**Assigned task**
Your task is to repeat the entries exactly from their first line through the line with "eexists _, 0.", and to stop there.
+++ Entries shown +++
(** ** Properties *)

(** C10.  A handler that is not interrupted is the handler function: stepped from
    the accepted payload, whatever the policy, the upstreams and the connector
    answer, the state machine comes to exactly the result and the state of
    [Api.chat_completions]. *)
Theorem uninterrupted_handler_is_api {T V} `{BeliefIndex T} {HM : HashMapOrder}
    {BH : BlockHash} {KV : KvTransfer} (env : Api.http)
    (payload : result (N * rstr) (ChatCompletionRequest V)) (request_id : rstr)
    (a : Api.app T) :
  ∃ out fuel, Api.chat_completions env payload request_id a = Some out ∧
    ∀ n, fuel ≤ n → Task.run env n (Task.accept payload request_id, a) = Some out.
Proof.
  destruct payload as [request|e]; cbn [Api.chat_completions Task.accept].
  2:{ eexists _, 0. split; [done|]. by intros []. }
  assert (Hout : ∃ out, Api.chat_completions env (Ok request) request_id a = Some out ∧
    Task.evaluates env (inl (Task.Received request request_id), a) out).
  { unfold Api.chat_completions. case_decide as Hd.
    - eexists. split; [done|]. eapply Task.evaluates_step, Task.evaluates_disaggregated.
      cbn [Task.advance]. by rewrite decide_True.
    - destruct (Api.serve_proxied env request request_id a) as [y|] eqn:Hy.
      + destruct (Task.evaluates_proxied env request request_id a y Hy) as (x & Hx & Hxy).
        exists y. split; [done|]. eapply Task.evaluates_step, Hxy.
        cbn [Task.advance]. by rewrite decide_False.
      + destruct (Router.select_for_chat_frame (Api.index_clock env 0) request (Api.router a))
          as (out & r & Hsel & _). revert Hy. unfold Api.serve_proxied. rewrite Hsel.
        cbn [mbind option_bind]. destruct out; [|done].
        destruct (InflightGuard.acquire _ _). destruct (Api.post _ _ _); [|done].
        by destruct (negb _). }
  destruct Hout as (out & Hc & fuel & Hf). by exists out, fuel.
Qed.

(** C17.  Handlers make progress: no step of a handler is ever stuck, and
    whatever the shared state, the upstreams, the connector and the clocks are
    at each of its steps, it takes finitely many of them (the steps of any one
    handler form a well-founded relation). *)
Theorem handlers_terminate (T V : Type) `{BeliefIndex T} {HM : HashMapOrder} {BH : BlockHash} :
  (∀ {KV : KvTransfer} env (k : Task.t V) (a : Api.app T), is_Some (Task.advance env k a)) ∧
  well_founded (λ k' k : Task.t V, ∃ (KV : KvTransfer) env (a a' : Api.app T),
    Task.advance env k a = Some (inl k', a')).
Proof.
  split; [intros; apply Task.advance_total|].
  eapply wf_incl, Task.before_wf. intros k' k (KV & env & a & a' & Hk).
  by eapply Task.advance_before.
Qed.

(** The proxy's answer is decided when its worker is selected: however the
    rest of the server changes the state between the later steps of the
    handler, the client is told exactly what the uninterrupted handler answers
    in the state of the selection. *)
Theorem proxied_answer_fixed_by_selection {T V} `{BeliefIndex T} {HM : HashMapOrder}
    {BH : BlockHash} {KV : KvTransfer} (env : Api.http) (request : ChatCompletionRequest V)
    (request_id : rstr) (a : Api.app T) (x : Task.next V * Api.app T)
    (res : result ApiError Api.response)
    (Hp : cfg_routing_policy (Api.config a) ≠ Disaggregated)
    (Hsel : Task.advance env (Task.Received request request_id) a = Some x)
    (Hres : Task.interfered env x res) :
  ∃ a', Api.chat_completions env (Ok request) request_id a = Some (res, a').
Proof.
  revert Hsel. cbn [Task.advance Api.chat_completions]. rewrite !decide_False by done.
  unfold Task.select_proxied, Api.serve_proxied.
  destruct (Router.select_for_chat_frame (Api.index_clock env 0) request (Api.router a))
    as (out & r & -> & (_ & Hpol & _) & _).
  cbn [mbind option_bind]. destruct out as [d|e]; intros [= <-].
  2:{ apply Task.interfered_result in Hres as ->. by eexists. }
  apply Task.interfered_inv in Hres as (a1 & x1 & [_ Hr1] & [= <-] & Hres).
  apply Task.interfered_take in Hres as (a2 & [_ Hr2] & Hres).
  apply Task.interfered_inv in Hres as (a3 & x3 & [_ Hr3] & [= <-] & Hres).
  apply Task.interfered_answered in Hres. cbn [InflightGuard.acquire].
  destruct (Api.post _ _ _) as [u|e]; [|subst res; by eexists].
  destruct (negb _); [subst res; by eexists|]. apply Task.interfered_respond in Hres.
  rewrite Hr3, Hr2, Hr1 in Hres. subst res. eexists.
  rewrite (surjective_pairing (Api.build_response _ _ _ _ _ _ _)). do 2 f_equal.
  apply Task.build_response_result.
Qed.
Lemma exec_step c s e s' : exec c s = Some (e, s') → step e s s'.
Proof.
  destruct c as [req id|i|i|i|i|w healthy]; cbn [exec]; intros Hx.
  - injection Hx as <- <-. by apply (step_arrive (Ok req) id).
  - destruct (split_at i (tasks s)) as [[[pre k] post]|] eqn:Hs; [|done].
    cbn [mbind option_bind] in Hx. apply split_at_spec in Hs.
    destruct (Task.advance env k (app s)) as [[[k'|res] a]|] eqn:Hk; [..|done];
      cbn [mbind option_bind] in Hx; injection Hx as <- <-;
      [by eapply step_advance|by eapply step_return].
  - destruct (split_at i (tasks s)) as [[[pre k] post]|] eqn:Hs; [|done].
    cbn [mbind option_bind] in Hx. destruct (Task.awaits k) eqn:Hw; [|done].
    injection Hx as <- <-. apply split_at_spec in Hs. by eapply step_cancel.
  - destruct (split_at i (bodies s)) as [[[b1 st] b2]|] eqn:Hs; [|done].
    cbn [mbind option_bind] in Hx. apply split_at_spec in Hs.
    destruct (ProxyStream.poll 0 (Some st) _ _) as [[[it b] m] tr] eqn:Hp.
    injection Hx as <- <-. by eapply step_poll.
  - destruct (split_at i (bodies s)) as [[[b1 st] b2]|] eqn:Hs; [|done].
    cbn [mbind option_bind] in Hx. injection Hx as <- <-. apply split_at_spec in Hs.
    by eapply step_disconnect.
  - injection Hx as <- <-. apply step_background, Serving.step_probe.
Qed.

Lemma exec_all_run (P : t T V → Prop) cs s0 es s es' s' :
  (∀ s, check s = true → P s) → run P s0 es s →
  exec_all cs s = Some (es', s') → run P s0 (es ++ es') s'.
Proof.
  intros HP. revert es s es'. induction cs as [|c cs IH]; intros es s es' Hr; cbn [exec_all].
  { intros [= <- <-]. by rewrite app_nil_r. }
  destruct (exec c s) as [[e s1]|] eqn:Hc; cbn [mbind option_bind]; [|done].
  destruct (check s1) eqn:Hs1; [|done].
  destruct (exec_all cs s1) as [[es1 s2]|] eqn:Hcs; cbn [mbind option_bind]; [|done].
  intros [= <- <-]. change (e :: es1) with ([e] ++ es1). rewrite app_assoc.
  eapply IH, Hcs. eapply run_snoc; [exact Hr|by eapply exec_step|by apply HP].
Qed.
End exec.
End Schedule.
(* ===== verification/Progress.v ===== *)
(** * Progress

    What eventually happens: a request is answered and its body comes to an
    end, a worker that answers its probe is served again, a block that nobody
    asks for leaves the index, and a server that has started is ready exactly
    while some worker's last probe was answered. *)

From S2P Require Import Prelude Float64 Text Hashing Config Request Worker Inflight Belief Prefix Router Discovery Health System Concurrent Threads Metrics EngineMetrics Stream Api Server.

(** ** Bodies come to an end *)

Module BodyEnds.
Import ProxyStream.

Lemma polls_finished n now m tr : polls n now None m tr = ([], None, m, tr).
Proof. revert now. induction n as [|n IH]; intros now; [done|]. cbn [polls poll]. by rewrite IH. Qed.

Lemma polls_plus a b now body_ m tr :
  polls (a + b) now body_ m tr =
  let '(items1, body1, m1, tr1) := polls a now body_ m tr in
  let '(items2, body2, m2, tr2) := polls b (λ k, now (a + k)) body1 m1 tr1 in
  (items1 ++ items2, body2, m2, tr2).
Proof.
  revert now body_ m tr. induction a as [|a IH]; intros now body_ m tr.
  - cbn [Nat.add polls]. by destruct (polls b now body_ m tr) as [[[? ?] ?] ?].
  - cbn [Nat.add polls]. destruct (poll (now 0) body_ m tr) as [[[i b1] m1] tr1].
    rewrite IH. destruct (polls a (λ k, now (S k)) b1 m1 tr1) as [[[items1 b2] m2] tr2].
    destruct (polls b _ b2 m2 tr2) as [[[items2 b3] m3] tr3]. by rewrite app_assoc.
Qed.

(** Polled often enough, a body has relayed everything and is finished. *)
Lemma polls_enough n now s m tr :
  (tokens s < u64_modulus)%N → length (inner s) + 2 ≤ n →
  ∃ m' tr', polls n now (Some s) m tr = (remaining s, None, m', tr').
Proof.
  intros Ht Hn.
  assert (Hr : length (remaining s) ≤ length (inner s) + 1).
  { unfold remaining. rewrite length_app. destruct (owes_done s); simpl; lia. }
  replace n with (S (length (remaining s)) + (n - S (length (remaining s)))) by lia.
  rewrite polls_plus, polls_drain by done. rewrite polls_finished, app_nil_r. by eexists _, _.
Qed.
End BodyEnds.

Section responses.
Context {T : Type} `{BI : BeliefIndex T} {HM : HashMapOrder} {BH : BlockHash} {KV : KvTransfer}.
Context (env : Api.http).
Implicit Types (a : Api.app T).

(** A response relays the body of an answer that some worker gave. *)
Definition relays (resp : Api.response) : Prop :=
  ∃ url phase u t tok streaming, Api.post env url phase = Ok u ∧
    Api.resp_body resp = Some (ProxyStream.proxy_stream (Api.up_body u) t tok streaming).

Lemma build_response_relays url phase u t hit tok streaming a resp a' :
  Api.post env url phase = Ok u →
  Api.build_response env u t hit tok streaming a = (Ok resp, a') → relays resp.
Proof.
  intros Hu Hb. exists url, phase, u, t, tok, streaming. split; [done|].
  destruct (Api.build_response_cases env u t hit tok streaming a)
    as [(headers & He & _)|(e & a1 & He & _)]; rewrite He in Hb; by simplify_eq.
Qed.

Lemma decode_phase_relays {V} (request : ChatCompletionRequest V) id w d x y a resp a' :
  Api.decode_phase env request id w d x y a = (Ok resp, a') → relays resp.
Proof.
  unfold Api.decode_phase. destruct (InflightGuard.acquire _ _) as [g tr].
  destruct (Api.post env _ _) as [u|e] eqn:Hu; [|done].
  destruct (negb _); [done|]. by eapply build_response_relays.
Qed.

Lemma chat_completions_relays {V} (payload : result (N * rstr) (ChatCompletionRequest V)) id a resp a' :
  Api.chat_completions env payload id a = Some (Ok resp, a') → relays resp.
Proof.
  unfold Api.chat_completions. destruct payload as [request|rejection]; [|done].
  case_decide as Hd.
  - intros [= Hs]. revert Hs. unfold Api.serve_disaggregated.
    destruct (Router.select_in_pool _ _ _ _) as [[prefill|e] r1]; [|done].
    destruct (Api.prefill_phase env _ _) as [[ms|e] a2]; [|done].
    destruct (Router.select_in_pool _ _ _ _) as [[decode|e] r3]; [|done].
    destruct (kv_transfer _ _ _); [|done]. apply decode_phase_relays.
  - unfold Api.serve_proxied.
    destruct (Router.select_for_chat _ _ _) as [[[d|e] r]|]; cbn [mbind option_bind]; [|done|done].
    destruct (InflightGuard.acquire _ _) as [g tr].
    destruct (Api.post env _ _) as [u|e] eqn:Hu; [|done].
    destruct (negb _); [done|]. intros [= Hb]. by eapply build_response_relays.
Qed.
+++
**Written response**
(** ** Properties *)

(** C10.  A handler that is not interrupted is the handler function: stepped from
    the accepted payload, whatever the policy, the upstreams and the connector
    answer, the state machine comes to exactly the result and the state of
    [Api.chat_completions]. *)
Theorem uninterrupted_handler_is_api {T V} `{BeliefIndex T} {HM : HashMapOrder}
    {BH : BlockHash} {KV : KvTransfer} (env : Api.http)
    (payload : result (N * rstr) (ChatCompletionRequest V)) (request_id : rstr)
    (a : Api.app T) :
  ∃ out fuel, Api.chat_completions env payload request_id a = Some out ∧
    ∀ n, fuel ≤ n → Task.run env n (Task.accept payload request_id, a) = Some out.
Proof.
  destruct payload as [request|e]; cbn [Api.chat_completions Task.accept].
  2:{ eexists _, 0. split; [done|]. by intros []. }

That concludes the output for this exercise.